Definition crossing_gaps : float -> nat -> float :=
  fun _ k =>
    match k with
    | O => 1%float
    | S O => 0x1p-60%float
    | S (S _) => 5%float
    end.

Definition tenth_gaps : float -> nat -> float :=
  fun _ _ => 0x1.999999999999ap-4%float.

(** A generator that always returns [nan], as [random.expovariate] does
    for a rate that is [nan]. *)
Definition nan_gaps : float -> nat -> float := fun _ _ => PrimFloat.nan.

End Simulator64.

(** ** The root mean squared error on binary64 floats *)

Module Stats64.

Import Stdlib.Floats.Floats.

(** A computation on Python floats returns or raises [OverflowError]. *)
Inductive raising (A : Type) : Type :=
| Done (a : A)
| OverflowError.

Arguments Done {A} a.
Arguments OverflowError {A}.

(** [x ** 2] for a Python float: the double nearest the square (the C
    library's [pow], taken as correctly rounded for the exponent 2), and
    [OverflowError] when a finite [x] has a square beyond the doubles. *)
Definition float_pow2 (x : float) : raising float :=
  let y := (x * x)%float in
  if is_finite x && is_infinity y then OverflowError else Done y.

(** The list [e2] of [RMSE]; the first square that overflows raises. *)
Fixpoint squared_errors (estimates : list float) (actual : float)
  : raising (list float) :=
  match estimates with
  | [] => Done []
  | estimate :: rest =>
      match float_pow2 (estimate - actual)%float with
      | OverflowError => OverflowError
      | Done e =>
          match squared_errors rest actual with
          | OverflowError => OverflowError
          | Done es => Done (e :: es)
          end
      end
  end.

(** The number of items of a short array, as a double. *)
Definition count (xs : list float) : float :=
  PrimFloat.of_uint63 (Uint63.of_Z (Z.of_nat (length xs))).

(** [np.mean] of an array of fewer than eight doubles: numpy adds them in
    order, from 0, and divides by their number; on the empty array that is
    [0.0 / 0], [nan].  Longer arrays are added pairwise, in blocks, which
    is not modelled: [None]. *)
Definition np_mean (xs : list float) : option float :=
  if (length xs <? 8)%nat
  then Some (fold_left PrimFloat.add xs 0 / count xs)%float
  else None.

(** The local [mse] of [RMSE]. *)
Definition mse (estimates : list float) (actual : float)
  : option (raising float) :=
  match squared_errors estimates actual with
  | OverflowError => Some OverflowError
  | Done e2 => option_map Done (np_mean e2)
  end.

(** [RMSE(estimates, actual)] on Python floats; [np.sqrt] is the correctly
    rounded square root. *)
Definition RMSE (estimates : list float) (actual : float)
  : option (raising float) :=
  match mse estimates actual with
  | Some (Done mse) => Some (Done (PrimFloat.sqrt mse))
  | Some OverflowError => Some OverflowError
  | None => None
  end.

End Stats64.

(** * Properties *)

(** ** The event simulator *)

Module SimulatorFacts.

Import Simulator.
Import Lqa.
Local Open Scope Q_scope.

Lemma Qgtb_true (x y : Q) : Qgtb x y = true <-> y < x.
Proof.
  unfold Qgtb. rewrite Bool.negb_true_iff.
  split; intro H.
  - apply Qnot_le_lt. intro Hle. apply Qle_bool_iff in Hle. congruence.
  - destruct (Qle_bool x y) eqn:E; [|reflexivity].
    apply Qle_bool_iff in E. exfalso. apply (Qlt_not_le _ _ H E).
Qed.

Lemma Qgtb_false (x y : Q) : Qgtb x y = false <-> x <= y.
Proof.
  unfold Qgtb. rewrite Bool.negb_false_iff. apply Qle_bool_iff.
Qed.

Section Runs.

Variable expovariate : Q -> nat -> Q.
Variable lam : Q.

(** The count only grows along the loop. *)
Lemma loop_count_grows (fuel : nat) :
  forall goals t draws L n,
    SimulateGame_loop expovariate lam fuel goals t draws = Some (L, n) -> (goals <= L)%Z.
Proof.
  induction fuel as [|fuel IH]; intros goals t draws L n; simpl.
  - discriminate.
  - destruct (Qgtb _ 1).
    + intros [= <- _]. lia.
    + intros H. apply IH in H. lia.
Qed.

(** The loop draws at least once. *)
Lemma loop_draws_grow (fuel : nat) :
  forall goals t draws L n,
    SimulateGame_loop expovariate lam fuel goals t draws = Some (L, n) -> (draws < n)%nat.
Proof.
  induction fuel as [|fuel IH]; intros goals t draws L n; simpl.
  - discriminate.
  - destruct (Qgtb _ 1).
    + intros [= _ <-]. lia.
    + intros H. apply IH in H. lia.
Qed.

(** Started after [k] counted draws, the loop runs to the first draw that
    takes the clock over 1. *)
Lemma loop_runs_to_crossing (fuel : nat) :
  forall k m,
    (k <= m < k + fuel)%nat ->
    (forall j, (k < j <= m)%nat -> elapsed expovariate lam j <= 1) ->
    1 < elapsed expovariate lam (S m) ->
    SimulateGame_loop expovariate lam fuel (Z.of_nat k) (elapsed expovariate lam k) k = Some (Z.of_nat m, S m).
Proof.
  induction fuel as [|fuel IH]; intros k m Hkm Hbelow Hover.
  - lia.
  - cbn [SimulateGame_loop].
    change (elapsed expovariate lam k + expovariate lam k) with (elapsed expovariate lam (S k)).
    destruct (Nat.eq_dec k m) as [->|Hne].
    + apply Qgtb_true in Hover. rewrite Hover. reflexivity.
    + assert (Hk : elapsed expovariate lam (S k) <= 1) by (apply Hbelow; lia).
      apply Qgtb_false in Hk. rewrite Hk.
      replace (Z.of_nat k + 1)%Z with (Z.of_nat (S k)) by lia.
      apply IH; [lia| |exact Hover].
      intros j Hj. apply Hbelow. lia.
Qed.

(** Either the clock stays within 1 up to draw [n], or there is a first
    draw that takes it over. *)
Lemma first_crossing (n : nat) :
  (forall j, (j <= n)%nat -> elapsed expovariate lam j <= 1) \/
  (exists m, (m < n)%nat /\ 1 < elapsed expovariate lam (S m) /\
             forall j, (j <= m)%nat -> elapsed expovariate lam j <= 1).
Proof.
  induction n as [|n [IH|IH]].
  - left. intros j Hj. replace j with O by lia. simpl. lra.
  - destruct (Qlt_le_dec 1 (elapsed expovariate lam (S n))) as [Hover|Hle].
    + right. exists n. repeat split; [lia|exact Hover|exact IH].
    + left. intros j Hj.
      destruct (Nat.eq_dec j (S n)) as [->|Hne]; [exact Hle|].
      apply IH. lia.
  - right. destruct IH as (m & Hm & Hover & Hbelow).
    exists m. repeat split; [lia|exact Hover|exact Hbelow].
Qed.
*****
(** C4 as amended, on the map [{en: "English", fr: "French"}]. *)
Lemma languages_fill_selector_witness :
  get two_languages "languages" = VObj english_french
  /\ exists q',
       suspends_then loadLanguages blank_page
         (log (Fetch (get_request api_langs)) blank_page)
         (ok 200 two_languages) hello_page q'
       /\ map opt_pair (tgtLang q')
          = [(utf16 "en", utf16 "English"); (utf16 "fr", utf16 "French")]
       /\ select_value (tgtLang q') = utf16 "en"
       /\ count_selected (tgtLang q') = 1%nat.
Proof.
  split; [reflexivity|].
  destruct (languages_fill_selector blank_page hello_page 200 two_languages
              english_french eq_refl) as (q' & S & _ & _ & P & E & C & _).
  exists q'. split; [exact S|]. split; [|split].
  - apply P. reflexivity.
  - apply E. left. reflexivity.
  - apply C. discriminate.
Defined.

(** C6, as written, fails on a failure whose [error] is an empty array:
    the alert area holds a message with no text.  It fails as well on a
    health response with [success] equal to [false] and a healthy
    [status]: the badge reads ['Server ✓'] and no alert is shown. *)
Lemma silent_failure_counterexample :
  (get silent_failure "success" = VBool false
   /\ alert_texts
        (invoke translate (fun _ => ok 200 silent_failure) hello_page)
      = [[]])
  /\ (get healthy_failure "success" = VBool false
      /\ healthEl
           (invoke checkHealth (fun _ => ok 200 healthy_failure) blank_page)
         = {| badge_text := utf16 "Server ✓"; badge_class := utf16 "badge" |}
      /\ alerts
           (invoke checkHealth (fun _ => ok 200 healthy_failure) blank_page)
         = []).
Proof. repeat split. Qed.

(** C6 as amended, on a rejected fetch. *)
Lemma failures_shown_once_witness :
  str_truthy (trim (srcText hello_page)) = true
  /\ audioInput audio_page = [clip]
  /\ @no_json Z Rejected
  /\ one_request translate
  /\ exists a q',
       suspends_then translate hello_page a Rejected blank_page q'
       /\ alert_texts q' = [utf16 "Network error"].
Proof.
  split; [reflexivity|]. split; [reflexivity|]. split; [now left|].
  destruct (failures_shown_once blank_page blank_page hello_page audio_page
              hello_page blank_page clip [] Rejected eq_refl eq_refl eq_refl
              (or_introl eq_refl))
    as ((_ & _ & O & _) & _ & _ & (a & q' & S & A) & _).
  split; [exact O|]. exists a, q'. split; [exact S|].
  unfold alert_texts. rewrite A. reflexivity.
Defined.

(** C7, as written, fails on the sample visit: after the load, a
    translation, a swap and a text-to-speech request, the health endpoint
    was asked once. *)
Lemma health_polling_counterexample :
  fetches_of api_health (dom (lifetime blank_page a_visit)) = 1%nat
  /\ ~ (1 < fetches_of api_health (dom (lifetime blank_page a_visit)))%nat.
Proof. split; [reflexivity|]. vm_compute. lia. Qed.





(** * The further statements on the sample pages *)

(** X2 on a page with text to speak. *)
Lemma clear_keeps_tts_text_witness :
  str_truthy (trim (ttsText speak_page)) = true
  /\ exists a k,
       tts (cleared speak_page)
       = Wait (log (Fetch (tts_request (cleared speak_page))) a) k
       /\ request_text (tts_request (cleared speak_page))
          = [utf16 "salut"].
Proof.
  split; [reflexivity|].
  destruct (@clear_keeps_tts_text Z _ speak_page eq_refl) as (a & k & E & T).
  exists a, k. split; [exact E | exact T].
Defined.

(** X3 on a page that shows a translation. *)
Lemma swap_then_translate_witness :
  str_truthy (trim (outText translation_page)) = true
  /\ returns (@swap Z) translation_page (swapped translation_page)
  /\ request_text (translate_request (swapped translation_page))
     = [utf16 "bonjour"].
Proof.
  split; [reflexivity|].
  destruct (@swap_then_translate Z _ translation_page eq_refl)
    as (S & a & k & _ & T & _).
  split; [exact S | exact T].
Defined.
*****
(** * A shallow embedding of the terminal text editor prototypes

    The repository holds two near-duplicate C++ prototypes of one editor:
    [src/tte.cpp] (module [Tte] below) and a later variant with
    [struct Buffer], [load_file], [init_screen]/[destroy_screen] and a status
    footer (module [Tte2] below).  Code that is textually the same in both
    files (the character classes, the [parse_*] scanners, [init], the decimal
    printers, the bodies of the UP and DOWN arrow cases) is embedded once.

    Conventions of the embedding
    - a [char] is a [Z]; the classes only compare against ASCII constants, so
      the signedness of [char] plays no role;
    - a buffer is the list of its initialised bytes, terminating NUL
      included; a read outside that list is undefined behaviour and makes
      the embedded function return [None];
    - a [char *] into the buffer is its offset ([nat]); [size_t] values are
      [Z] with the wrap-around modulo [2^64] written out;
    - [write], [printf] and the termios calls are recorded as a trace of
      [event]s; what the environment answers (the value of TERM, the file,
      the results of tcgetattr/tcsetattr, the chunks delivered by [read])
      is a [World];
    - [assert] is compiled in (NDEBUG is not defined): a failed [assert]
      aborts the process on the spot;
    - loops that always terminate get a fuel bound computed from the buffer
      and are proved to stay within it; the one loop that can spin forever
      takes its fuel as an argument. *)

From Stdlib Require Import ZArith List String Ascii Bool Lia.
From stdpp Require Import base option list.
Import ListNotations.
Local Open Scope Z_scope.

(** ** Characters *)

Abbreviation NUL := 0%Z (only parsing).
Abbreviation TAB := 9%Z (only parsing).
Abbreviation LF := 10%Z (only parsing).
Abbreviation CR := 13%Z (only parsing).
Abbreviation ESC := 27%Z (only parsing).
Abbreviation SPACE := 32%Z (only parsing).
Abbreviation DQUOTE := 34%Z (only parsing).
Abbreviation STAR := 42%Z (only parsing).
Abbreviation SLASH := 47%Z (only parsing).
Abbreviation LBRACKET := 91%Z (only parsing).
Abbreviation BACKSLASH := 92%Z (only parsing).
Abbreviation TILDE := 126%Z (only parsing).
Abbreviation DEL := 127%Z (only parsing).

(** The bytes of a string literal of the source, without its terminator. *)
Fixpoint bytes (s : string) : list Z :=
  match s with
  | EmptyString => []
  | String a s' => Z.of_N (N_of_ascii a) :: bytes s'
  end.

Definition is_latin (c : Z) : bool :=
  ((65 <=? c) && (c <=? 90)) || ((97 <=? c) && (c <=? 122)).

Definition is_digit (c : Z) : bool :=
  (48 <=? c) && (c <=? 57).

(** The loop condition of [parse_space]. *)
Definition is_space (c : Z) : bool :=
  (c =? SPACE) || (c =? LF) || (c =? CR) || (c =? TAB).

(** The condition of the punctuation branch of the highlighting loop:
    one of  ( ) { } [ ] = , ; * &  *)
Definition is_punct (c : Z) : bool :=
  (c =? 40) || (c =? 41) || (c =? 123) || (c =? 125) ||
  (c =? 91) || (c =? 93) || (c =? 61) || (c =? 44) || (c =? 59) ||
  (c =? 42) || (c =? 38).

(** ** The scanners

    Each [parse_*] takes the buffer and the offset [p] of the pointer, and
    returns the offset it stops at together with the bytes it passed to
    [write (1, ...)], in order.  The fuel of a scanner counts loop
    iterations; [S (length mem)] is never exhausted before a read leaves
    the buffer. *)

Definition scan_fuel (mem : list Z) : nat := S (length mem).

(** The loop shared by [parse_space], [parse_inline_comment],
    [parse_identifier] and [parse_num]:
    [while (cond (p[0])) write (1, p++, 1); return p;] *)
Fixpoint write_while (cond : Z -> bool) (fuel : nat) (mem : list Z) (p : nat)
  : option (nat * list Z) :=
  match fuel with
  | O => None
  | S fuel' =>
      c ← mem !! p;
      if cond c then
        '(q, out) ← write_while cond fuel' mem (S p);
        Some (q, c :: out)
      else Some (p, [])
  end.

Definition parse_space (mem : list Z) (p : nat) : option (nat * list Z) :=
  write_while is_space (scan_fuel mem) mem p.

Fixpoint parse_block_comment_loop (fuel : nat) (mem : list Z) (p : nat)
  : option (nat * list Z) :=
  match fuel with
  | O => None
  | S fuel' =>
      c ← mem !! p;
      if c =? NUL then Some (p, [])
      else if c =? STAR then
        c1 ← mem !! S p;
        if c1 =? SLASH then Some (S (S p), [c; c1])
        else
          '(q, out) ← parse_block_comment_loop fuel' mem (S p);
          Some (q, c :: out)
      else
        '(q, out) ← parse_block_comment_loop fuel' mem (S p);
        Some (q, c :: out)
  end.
*****
### [Exercise]
From the line holding "apply Qgtb_false in Hk. rewrite Hk." to the line holding "- destruct (Qlt_le_dec", inclusive, restate each line above exactly as written.

### [Written reply]
      apply Qgtb_false in Hk. rewrite Hk.
      replace (Z.of_nat k + 1)%Z with (Z.of_nat (S k)) by lia.
      apply IH; [lia| |exact Hover].
      intros j Hj. apply Hbelow. lia.
Qed.

(** Either the clock stays within 1 up to draw [n], or there is a first
    draw that takes it over. *)
Lemma first_crossing (n : nat) :
  (forall j, (j <= n)%nat -> elapsed expovariate lam j <= 1) \/
  (exists m, (m < n)%nat /\ 1 < elapsed expovariate lam (S m) /\
             forall j, (j <= m)%nat -> elapsed expovariate lam j <= 1).
Proof.
  induction n as [|n [IH|IH]].
  - left. intros j Hj. replace j with O by lia. simpl. lra.
  - destruct (Qlt_le_dec 1 (elapsed expovariate lam (S n))) as [Hover|Hle].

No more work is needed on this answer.